As most experts will tell you, it’s best to think of your resume, or your LinkedIn profile, as a sort of ‘teaser advertisement’ for you and your skills and experience.  After all, the goal of the resume is to get a IT recruiter or potential employer interested enough to call you for an interview.  You have just a few moments to capture the reader’s attention.

Recruiters typically review hundreds of resumes every week, and the truth is that 90% of them contain statements like “Passionate about delivering effective results in innovative ways while leveraging my skills in a dynamic environment.”

Quite apart from the fact that a line like that actually says very little about your unique IT skills and abilities, it also doesn’t do much to help you stand out from the competition – because everyone’s using the same words to describe themselves.

Here are some words you should avoid if you want to make sure your resume doesn’t sound like everyone else’s – and some suggestions for alternatives.


Ten-15 years ago, ‘passion’ and ‘passionate’ may have been unusual words to use in a job-seeking context; today, they’re so overused that they’ve become wallpaper. Instead, try statements which begin in different ways:

  • “I do best when I’m…”
    “Very interested in…”
    “I get excited by creating…”


Unless you actually work in a think-tank which is designed to pursue scientific innovation, ‘innovative’ is another word which has become chronically overused, especially when describing skills. Using more varied language will do a better job of highlighting your achievements:

  • “Developed a more cost-effective method of…”
  • “Used web-based technology to transform…”
  • “Created a proprietary system to…”


Most people use ‘dynamic’ in a resume/profile context as a sort of shorthand to convey that they’re comfortable with a fast-paced environment, but like many overused words, it can lose its meaning through overuse. Try these instead:

  • High-productivity
  • Entrepreneurial
  • Brisk
  • High-change
  • Growing


One of the worst offenders in the jargon stakes, ‘utilize’ just makes you sound like you’re trying too hard, and if we could delete one word from your resume, ‘utilize’ would be it. Go for simplicity instead:

  • “Put my skills to work…” (instead of “utilize my skills”)
  • “Used existing resources to create…” (instead of “utilized existing resources”)
  • “Developed new process…” (instead of “utilized research to transform existing processes”)

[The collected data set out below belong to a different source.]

(** * bdi_api.s4.exercise: the S3 downloader and localizer endpoints

    A shallow embedding of [src/bdi_api/s4/exercise.py].  Pure helpers are
    Rocq functions; the two request handlers are computations in a small
    state-and-exception monad over an explicit [World] (remote archive,
    object storage, local file system and a chronological trace of the
    external calls made so far). *)

From stdpp Require Import gmap strings list fin_maps sorting.
From Stdlib Require Import ZArith DecimalString Ascii.
From Equations Require Import Equations.

Local Open Scope Z_scope.

(** ** Python primitives used by the module *)

Module Py.

(** [str(z)] for an [int]. *)
Definition str_int (z : Z) : string := NilZero.string_of_int (Z.to_int z).

Fixpoint zeros (n : nat) : string :=
  match n with
  | O => ""
  | S n' => String "0"%char (zeros n')
  end.

(** [format(z, "02d")]: decimal digits, zero-padded after the sign up to a
    total width of two characters. *)
Definition format_02d (z : Z) : string :=
  if z <? 0 then
    let digits := str_int (- z) in
    "-" +:+ zeros (1 - String.length digits) +:+ digits
  else
    let digits := str_int z in
    zeros (2 - String.length digits) +:+ digits.

(** [len(range(start, stop, step))] for a positive [step]. *)
Definition range_length (start stop step : Z) : nat :=
  if start <? stop then Z.to_nat ((stop - start - 1) / step + 1) else O.

Fixpoint range_from (count : nat) (start step : Z) : list Z :=
  match count with
  | O => []
  | S count' => start :: range_from count' (start + step) step
  end.

(** [range(start, stop, step)] for a positive [step], as the list of the
    values it yields. *)
Definition range (start stop step : Z) : list Z :=
  range_from (range_length start stop step) start step.

(** [s.endswith(suffix)] *)
Definition endswith (s suffix : string) : bool :=
  String.prefix (String.rev suffix) (String.rev s).

(** [s[n:]] for [0 <= n]. *)
Fixpoint slice_from (n : nat) (s : string) : string :=
  match n, s with
  | O, _ => s
  | S n', String _ s' => slice_from n' s'
  | S _, EmptyString => EmptyString
  end.

End Py.

(** ** Module constants *)

Definition DAY : string := "20231101".
Definition REMOTE_DATE_PATH : string := "2023/11/01".
Definition S3_PREFIX : string := "raw/day=" +:+ DAY +:+ "/".

(** ** The filename generator *)

(** Body of the [for sec in range(...)] loop: the token appended for [sec]. *)
Definition readsb_filename (sec : Z) : string :=
  let hh := sec / 3600 in
  let mm := (sec mod 3600) / 60 in
  let ss := sec mod 60 in
  Py.format_02d hh +:+ Py.format_02d mm +:+ Py.format_02d ss +:+ "Z.json.gz".

(** The loop itself, threading the list [out] that the source appends to. *)
Fixpoint generate_loop (secs : list Z) (out : list string) : list string :=
  match secs with
  | [] => out
  | sec :: rest => generate_loop rest (out ++ [readsb_filename sec])
  end.

Definition _generate_readsb_filenames_every_5s : list string :=
  generate_loop (Py.range 0 (24 * 60 * 60) 5) [].

(** Reading a token back: the time of day, in seconds, that a token of the
    form [HHMMSSZ.json.gz] denotes.  Used only to state properties of the
    generator. *)
Definition digit_value (c : ascii) : option Z :=
  let n := Z.of_N (N_of_ascii c) in
  if (48 <=? n) && (n <=? 57) then Some (n - 48) else None.

Definition two_digits (a b : ascii) : option Z :=
  x ← digit_value a; y ← digit_value b; Some (10 * x + y).

Definition token_seconds (token : string) : option Z :=
  match token with
  | String h1 (String h2 (String m1 (String m2 (String s1 (String s2 rest))))) =>
      if String.eqb rest "Z.json.gz" then
        hh ← two_digits h1 h2;
        mm ← two_digits m1 m2;
        ss ← two_digits s1 s2;
        if (hh <? 24) && (mm <? 60) && (ss <? 60)
        then Some (3600 * hh + 60 * mm + ss) else None
      else None
  | _ => None
  end.

(** [a] denotes an earlier time of day than [b]. *)
Definition earlier (a b : string) : Prop :=
  match token_seconds a, token_seconds b with
  | Some ta, Some tb => ta < tb
  | _, _ => False
  end.

(** ** Paths ([pathlib.Path], POSIX flavour)

    A path is kept the way [pathlib] keeps it: whether it is anchored at the
    root, and its components.  Empty and ["."] components are dropped when a
    string is parsed; [".."] is kept: [pathlib] never cancels it, only the
    operating system interprets it, against the directories that exist. *)

Record Path : Type := mkPath { anchored : bool; parts : list string }.

Fixpoint split_slash (s : string) (cur : string) : list string :=
  match s with
  | EmptyString => [String.rev cur]
  | String c s' =>
      if Ascii.eqb c "/"%char then String.rev cur :: split_slash s' ""
      else split_slash s' (String c cur)
  end.

Definition kept_component (c : string) : bool :=
  negb (String.eqb c "") && negb (String.eqb c ".").

(** [Path(s)] *)
Definition Path_of (s : string) : Path :=
  {| anchored := String.prefix "/" s;
     parts := List.filter kept_component (split_slash s "") |}.

(** [p / s]: an anchored right operand replaces the left one. *)
Definition joinpath (p : Path) (s : string) : Path :=
  let q := Path_of s in
  if anchored q then q
  else {| anchored := anchored p; parts := parts p ++ parts q |}.

(** [p.parent] *)
Definition parent (p : Path) : Path :=
  {| anchored := anchored p; parts := removelast (parts p) |}.

(** Where path resolution starts: at the root for an anchored path, at the
    working directory of the process otherwise. *)
Definition start_of (cwd : list string) (p : Path) : list string :=
  if anchored p then [] else cwd.

(** Where one component leads from the location [loc]: [".."] to the
    enclosing directory (the root is its own), a name one level down. *)
Definition step (loc : list string) (c : string) : list string :=
  if String.eqb c ".." then removelast loc else loc ++ [c].


(** ** The world the handlers act on *)

Definition payload : Type := list Byte.byte.

Inductive entry : Type :=
| Dir
| File (data : payload).
(** * go-json: a shallow embedding of the decoder, the float scanner and the encoder

    The development follows the three source files of the repository:
    - [decode_float.go]: the numeric table and the two numeric scanners
      (module [DecodeFloat]);
    - the decoder front end ([Decoder.Decode], [Decoder.compile],
      [Decoder.compileStruct], ...; module [Decode]);
    - [encode.go]: the encoder front end ([Encoder.Encode], [Encoder.encode],
      [Encoder.reset], the emitters; module [Encode]).

    Bytes are [Byte.byte], Go [int64]/[uintptr] values are [Z], Go strings that
    serve as map keys are [string], Go maps are [gmap]. *)

From Stdlib Require Import ZArith Strings.Byte Strings.String Strings.Ascii.
From stdpp Require Import gmap strings list fin_maps pretty.

#[local] Set Warnings "-register-all".
#[local] Open Scope Z_scope.

(** ** Common data: errors, outcomes, readers *)

(** The error values that occur in the three files.  [errUnexpectedEndOfJSON]
    is the constructor called in decode_float.go (lines 70, 91, 94);
    [ErrDecodePointer] is returned by [Decoder.Decode]; [io_EOF] is the
    reader's end-of-input value; [errOther] stands for any other error value
    handed over by a reader, a writer or the number parser. *)
Inductive error : Type :=
| ErrDecodePointer
| errUnexpectedEndOfJSON (msg : string) (cursor : Z)
| io_EOF
| errOther (msg : string).

#[global] Instance error_eq_dec : EqDecision error.
Proof. solve_decision. Defined.

(** Modelled from the spec: the error taxonomy of section 7 (the declarations
    of the error values are not among the source files).  Only the classes
    that the embedded code can produce are the image of [classOf]. *)
Inductive ErrorClass : Type :=
| DestinationNotPointer
| UnsupportedType
| UnexpectedToken
| UnexpectedEOF
| NumberSyntax
| StringSyntax
| UnknownField
| Transport.

Definition classOf (e : error) : ErrorClass :=
  match e with
  | ErrDecodePointer => DestinationNotPointer
  | errUnexpectedEndOfJSON _ _ => UnexpectedEOF
  | io_EOF => Transport
  | errOther _ => Transport
  end.

#[global] Instance byte_eq_dec : EqDecision byte := Byte.byte_eq_dec.

(** What a Go call can do: return normally, return an error, or panic
    (index out of range, method call on a nil interface). *)
Inductive result (A : Type) : Type :=
| Ok (a : A)
| Err (e : error)
| Panic.
Arguments Ok {A} a.
Arguments Err {A} e.
Arguments Panic {A}.
(** The confidence made of such a quotient lies in [0.2, 1.0], and it
    reaches 0.8 exactly from four matches on. *)
Definition confidence_ok : bool :=
  forallb (fun a =>
    let c := confidence_of (ratio a) in
    ge c f0_2 && ge f1_0 c && Bool.eqb (ge c f0_8) (4 <=? fst a))
    fractions.

Definition languages : list string :=
  ["en"; "es"; "fr"; "de"; "hi"; "zh"; "ja"; "ko"]%string.

(** Every entry of [patterns] has 9 or 10 patterns and one of the eight
    language codes. *)
Definition patterns_ok : bool :=
  forallb (fun kv =>
    let n := Z.of_nat (List.length (snd kv)) in
    ((n =? 9) || (n =? 10))
    && existsb (String.eqb (fst kv)) languages)
    patterns.

(** A score [k] out of [n] patterns, [n] being 9 or 10. *)
Definition valid (kn : Z * Z) : Prop :=
  1 <= fst kn <= snd kn /\ (snd kn = 9 \/ snd kn = 10).

End TextScores.

(* ================================================================== *)
(** * Comparison of floats *)
(* ================================================================== *)

Section FloatFacts.

Lemma SFcompare_swap (x y : spec_float) :
  SFcompare y x = option_map CompOpp (SFcompare x y).
Proof.
  destruct x as [sx | sx | | sx mx ex], y as [sy | sy | | sy my ey];
    simpl; try reflexivity;
    try (destruct sx; reflexivity);
    try (destruct sy; reflexivity);
    try (destruct sx, sy; reflexivity).
  destruct sx, sy; simpl; try reflexivity;
    rewrite (Z.compare_antisym ex ey);
    destruct (Z.compare ex ey); simpl; try reflexivity;
    pose proof (Pos.compare_cont_antisym mx my Eq) as H; simpl in H;
    rewrite <- H; try rewrite CompOpp_involutive; reflexivity.
Qed.

(** [c < t] excludes [c >= t]. *)
Lemma lt_not_ge (c t : Float.float) :
  Float.lt c t = true -> Float.ge c t = false.
Proof.
  unfold Float.lt, Float.ge, SFltb, SFleb.
  rewrite (SFcompare_swap c t).
  destruct (SFcompare c t) as [[ | | ] | ]; simpl; congruence.
Qed.

(** [c == t] gives [c >= t]. *)
Lemma eq_ge (c t : Float.float) :
  Float.eq c t = true -> Float.ge c t = true.
Proof.
  unfold Float.eq, Float.ge, SFeqb, SFleb.
  rewrite (SFcompare_swap c t).
  destruct (SFcompare c t) as [[ | | ] | ]; simpl; congruence.
Qed.

(** [c >= t] is [c > t or c == t]. *)
Lemma ge_iff (c t : Float.float) :
  Float.ge c t = true <-> Float.lt t c = true \/ Float.eq c t = true.
Proof.
  unfold Float.eq, Float.ge, Float.lt, SFeqb, SFleb, SFltb.
  rewrite (SFcompare_swap c t).
  destruct (SFcompare c t) as [[ | | ] | ]; simpl; intuition congruence.
Qed.

End FloatFacts.

(* ================================================================== *)
(** * [main.py]: the confidence gate *)
(* ================================================================== *)

Section Gate.

Import Py.

Lemma transcribe_audio_returns (sr : SpeechRecognizer.t) audio lang :
  exists text, fst (SpeechRecognizer.transcribe_audio sr audio lang) = Return text.
Proof.
  unfold SpeechRecognizer.transcribe_audio.
  destruct (SpeechRecognizer.recognizer sr) as [r | ]; simpl.
  - destruct (Vosk.accept_waveform _ _) as [[t | p] | e]; simpl; eauto.
  - eauto.
Qed.

Lemma bytes_to_tensor_returns (audio_bytes : list byte) :
  exists t, AudioHandler.bytes_to_tensor audio_bytes = Return t.
Proof.
  unfold AudioHandler.bytes_to_tensor.
  destruct (AudioHandler.frombuffer_int16 audio_bytes); simpl; eauto.
Qed.

Lemma detect_language_returns (d : LanguageDetector.t) t :
  exists l c, LanguageDetector.detect_language d t = Return (l, c).
Proof.
  unfold LanguageDetector.detect_language.
  destruct (LanguageDetector.model d) as [classify | ]; [ | eauto].
  destruct (classify t) as [[l c] | e]; simpl; eauto.
Qed.

(** The two branches of the gate of [process_audio_chunk], once the
    window is not empty and the detector has answered. *)
Lemma process_audio_chunk_low self audio_bytes t l c :
  AudioHandler.bytes_to_tensor audio_bytes = Return t ->
  LanguageDetector.detect_language (Main.language_detector self) t
    = Return (l, c) ->
  LanguageDetector.is_confidence_high (Main.language_detector self) c = false ->
  Main.process_audio_chunk self audio_bytes = Return (None, self, []).
Proof.
  intros Ht Hd Hc. unfold Main.process_audio_chunk.
  rewrite Ht; simpl.
  destruct (Main.numel t =? 0)%Z; [reflexivity | ].
  rewrite Hd; simpl. rewrite Hc. reflexivity.
Qed.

‘Extensive’, in a resume context, is one of those words that can mean anything – and therefore tends to mean nothing. You don’t have to state that you’ve got ‘extensive experience’ in something if the skills and experience you’ve listed clearly outline your achievements. For example:

  • “Managed 5-person client services team…” (instead of “extensive experience in managing people”)
  • “Coordinated $500,000 marketing initiative…” (instead of “extensive experience with marketing”)
  • “Implemented enterprise-wide supply chain management system…” (instead of “extensive experience with supply chain management”)

Bonus Tips

  • Avoid repetition of adjectives – it can suck the excitement right out of your resume, and make it look padded with description rather than facts
  • Opt for verbs (managed, led, completed) over adjectives (pro-active, forward-thinking, innovative)
  • Don’t use long paragraphs. Describe each job you’ve had in one sentence, then list accomplishments in bullet points. This makes your resume an easier, more compelling read

Remember: As with any advertisement, resumes are best when they’re simple, straightforward, and go easy on the jargon.